Еще пример трансформации биографического метода. Коль скоро создать единое и единственное жизнеописание собственного прошлого невозможно, то что же такое мое Я? Об этом постоянно размышляет Лем в биографических произведениях. Но ведь проблематичное самотождество человеческого Я — одна из магистральных тем Лема-фантаста. Она обсуждается и юмористически (вспомним, как в седьмом путешествии Ийон Тихий сосуществует сразу с несколькими собственными «копиями», извлеченными из понедельника, среды и прочих дней недели), и совершенно всерьез (какая из двух Хэри в «Солярис» более подлинна — та, что много лет назад покончила с собой, или присланная Кельвину Океаном?). Да и в трактатах Лем уделяет вопросу о возможности создать точный дубль человеческой личности немало внимания. Так, еще в «Диалогах» (первое издание появилось в 1957 году) Лем задавался вопросом: «Существую ли „я вчерашний“ сегодня либо нынешним днем никакого „вчерашнего я“ уже нет?»[11]
Итак, приемы биографически конкретного воссоздания реальности играют немалую роль и в зрелых книгах Лема, биографический подход присутствует и за пределами сугубо жизнеописательных ранних романов. Ну а как обстоит дело с героями лемовской фантастики, в какой мере они наделены ощущением собственной личностной конкретности и уникальности?
* * *
Я, право, не знаю, почему я выбрал путь научной фантастики; я могу лишь предположить, что она имеет или… должна иметь дело с человеческим родом как таковым… а не с отдельными индивидами, все равно — святыми или чудовищами.
Тезис об отсутствии в science fiction специального интереса к человеческой индивидуальности — одно из общих мест современного «фантастоведения». Главная роль в фантастическом произведении безоговорочно отводится научной гипотезе, футурологическому прогнозу, модели общественной ситуации как таковой — всему, кроме судьбы конкретного героя в ее биографической полноте. Так ли обстоит дело у Лема? И можно ли сомневаться в правоте авторского profession de foi, вынесенного в эпиграф?
Нельзя не видеть в высказывании Лема явную полемическую заостренность. В его фантастике герой далеко не всегда демонстративно освобожден от памяти о прошлом, о детстве, о предках и т. д. Скажем больше: наличие либо отсутствие биографий главных героев — важнейший «различительный признак», позволяющий судить о творческой эволюции Лема. Во многих его повестях и романах общая теоретическая посылка не предшествует появлению на сцене того или иного уже «взрослого», личностно сформировавшегося героя.
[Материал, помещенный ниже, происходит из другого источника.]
(** ** Paths *)

(** The loop that copies a name; [n] characters of the path are left. *)
Fixpoint next_name (n : nat) (path : list Z) (path_i : nat) (next : list Z) (next_i : nat) :
    option (nat * list Z * bool) :=
  match n with
  | O => Some (path_i, next, false)
  | S n =>
    c ← path !! path_i;
    if c =? slash then Some (path_i, next, true)
    else next ← bset next next_i c; next_name n path (S path_i) next (S next_i)
  end.

(** The arrays after the call, and whether there was a name. *)
Definition vfs_next_path (path next : list Z) (nextlen : nat) (skiproot : bool) :
    option (list Z * list Z * bool) :=
  pathlen ← bstrlen path;
  if (pathlen =? 0)%nat then Some (path, next, false) else
  c ← path !! 0%nat;
  let path_i := if skiproot && (c =? slash) then 1%nat else 0%nat in
  next ← bzero next 0 nextlen;
  '(path_i, next, found_slash) ← next_name (pathlen - path_i) path path_i next 0;
  path ← (if (found_slash : bool) then
            path ← bcopy path 0 (slice (path_i + 1) (pathlen - path_i - 1) path);
            bzero path (pathlen - path_i - 1) pathlen
          else bzero path 0 (path_i + 1));
  len ← bstrlen next;
  Some (path, next, (0 <? len)%nat).

Section Vfs.
Context {F W P : Type} {ops : FsOps F W P}.
Notation inode_t := (vfs_inode_t F P).
Notation file_t := (vfs_file_t F P).

Record vfs_state := Vfs {
  world : W; brk : Z;
  dentries : gmap Z vfs_dentry_t; inodes : gmap Z inode_t; sbs : gmap Z vfs_super_block_t;
  vfs_root : option Z; vfs_fs_list : list (list Z * F); vfs_next_handle_count : Z;
  files : gmap Z file_t; open_files : gmap Z (list Z);
}.
Implicit Types st : vfs_state.

(** Updates of the parts of the state. *)
Definition with_tree st (w : W) (b : Z) (ds : gmap Z vfs_dentry_t) (ns : gmap Z inode_t) : vfs_state :=
  Vfs w b ds ns (sbs st) (vfs_root st) (vfs_fs_list st) (vfs_next_handle_count st) (files st) (open_files st).
Definition with_dentries st (ds : gmap Z vfs_dentry_t) : vfs_state := with_tree st (world st) (brk st) ds (inodes st).
Definition with_inodes st (ns : gmap Z inode_t) : vfs_state := with_tree st (world st) (brk st) (dentries st) ns.
Definition with_world st (w : W) : vfs_state := with_tree st w (brk st) (dentries st) (inodes st).
Definition with_root st (r : option Z) : vfs_state :=
  Vfs (world st) (brk st) (dentries st) (inodes st) (sbs st) r (vfs_fs_list st)
    (vfs_next_handle_count st) (files st) (open_files st).
Definition with_files st (b h : Z) (fs : gmap Z file_t) (os : gmap Z (list Z)) : vfs_state :=
  Vfs (world st) b (dentries st) (inodes st) (sbs st) (vfs_root st) (vfs_fs_list st) h fs os.

Definition vfs_init (w : W) : vfs_state := Vfs w 1 ∅ ∅ ∅ None [] VFS_MIN_HANDLE ∅ ∅.
Definition vfs_register_fs st (name : list Z) (f : F) : vfs_state :=
  Vfs (world st) (brk st) (dentries st) (inodes st) (sbs st) (vfs_root st)
    (l_add_prev (name, f) (vfs_fs_list st)) (vfs_next_handle_count st) (files st) (open_files st).
Fixpoint find_fs (l : list (list Z * F)) (name : list Z) : option F :=
  match l with
  | [] => None
  | (n, f) :: l => if bool_decide (name = n) then Some f else find_fs l name
  end.
Definition vfs_get_fs st (name : list Z) : option F := find_fs (vfs_fs_list st) name.

(** *** Walking a path *)

(** The child of that name; a child that is no entry is a fault. *)
Fixpoint find_child (ds : gmap Z vfs_dentry_t) (children : list Z) (name : list Z) : option (option Z) :=
  match children with
  | [] => Some None
  | c :: children =>
    d ← ds !! c;
    if bool_decide (d_name d = name) then Some (Some c) else find_child ds children name
  end.

(** A new entry under [parent] with the inode the lookup stored. *)
Definition new_child st (w : W) (parent : Z) (dp : vfs_dentry_t) (name : list Z) (inode : option inode_t) :
    vfs_state * Z :=
  let c := brk st in
  let ino := (fun _ => c + 1) <$> inode in
  let ns := match inode with Some i => <[c + 1 := i]> (inodes st) | None => inodes st end in
  let ds := <[parent := Dentry (d_name dp) (d_inode dp) (d_parent dp) (l_add_prev c (d_subdirs dp))]>
              (<[c := Dentry name ino (Some parent) []]> (dentries st)) in
  (with_tree st w (c + 2) ds ns, c).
Наоборот, герой, зачастую еще не знающий себя самого, вынужден почти вслепую нащупывать контуры реальности, разгадывать ее загадки. Избегая прямолинейного персонализма, желая рассуждать только о человечестве в целом, в лучших своих вещах Лем вновь и вновь возвращается к судьбам конкретных людей, заброшенных в таинственный мир необходимости и случайности.
«Все романы типа „Солярис“, — говорит Лем, — написаны одним и тем же способом, который я сам не могу объяснить… Я и теперь еще могу показать те места в „Солярис“ или в „Возвращении со звезд“, где я во время писания оказался, по сути, в роли читателя. Когда Кельвин… встречает Снаута, а тот его явно боится, я и понятия не имел, почему никто не встретил посланца с Земли и чего так боится Снаут. Да, я решительно ничего не знал о каком-то там „живом океане“, покрывающем планету»[12]. Можно, видимо, говорить об отождествлении повествователя в «Солярис» не только с читателем, но и с персонажем, жизненный опыт которого в момент завязки интриги на станции «Солярис» явно недостаточен ни для прояснения тайны далекой планеты, ни для простого понимания заданных Океаном первоначальных условий игры.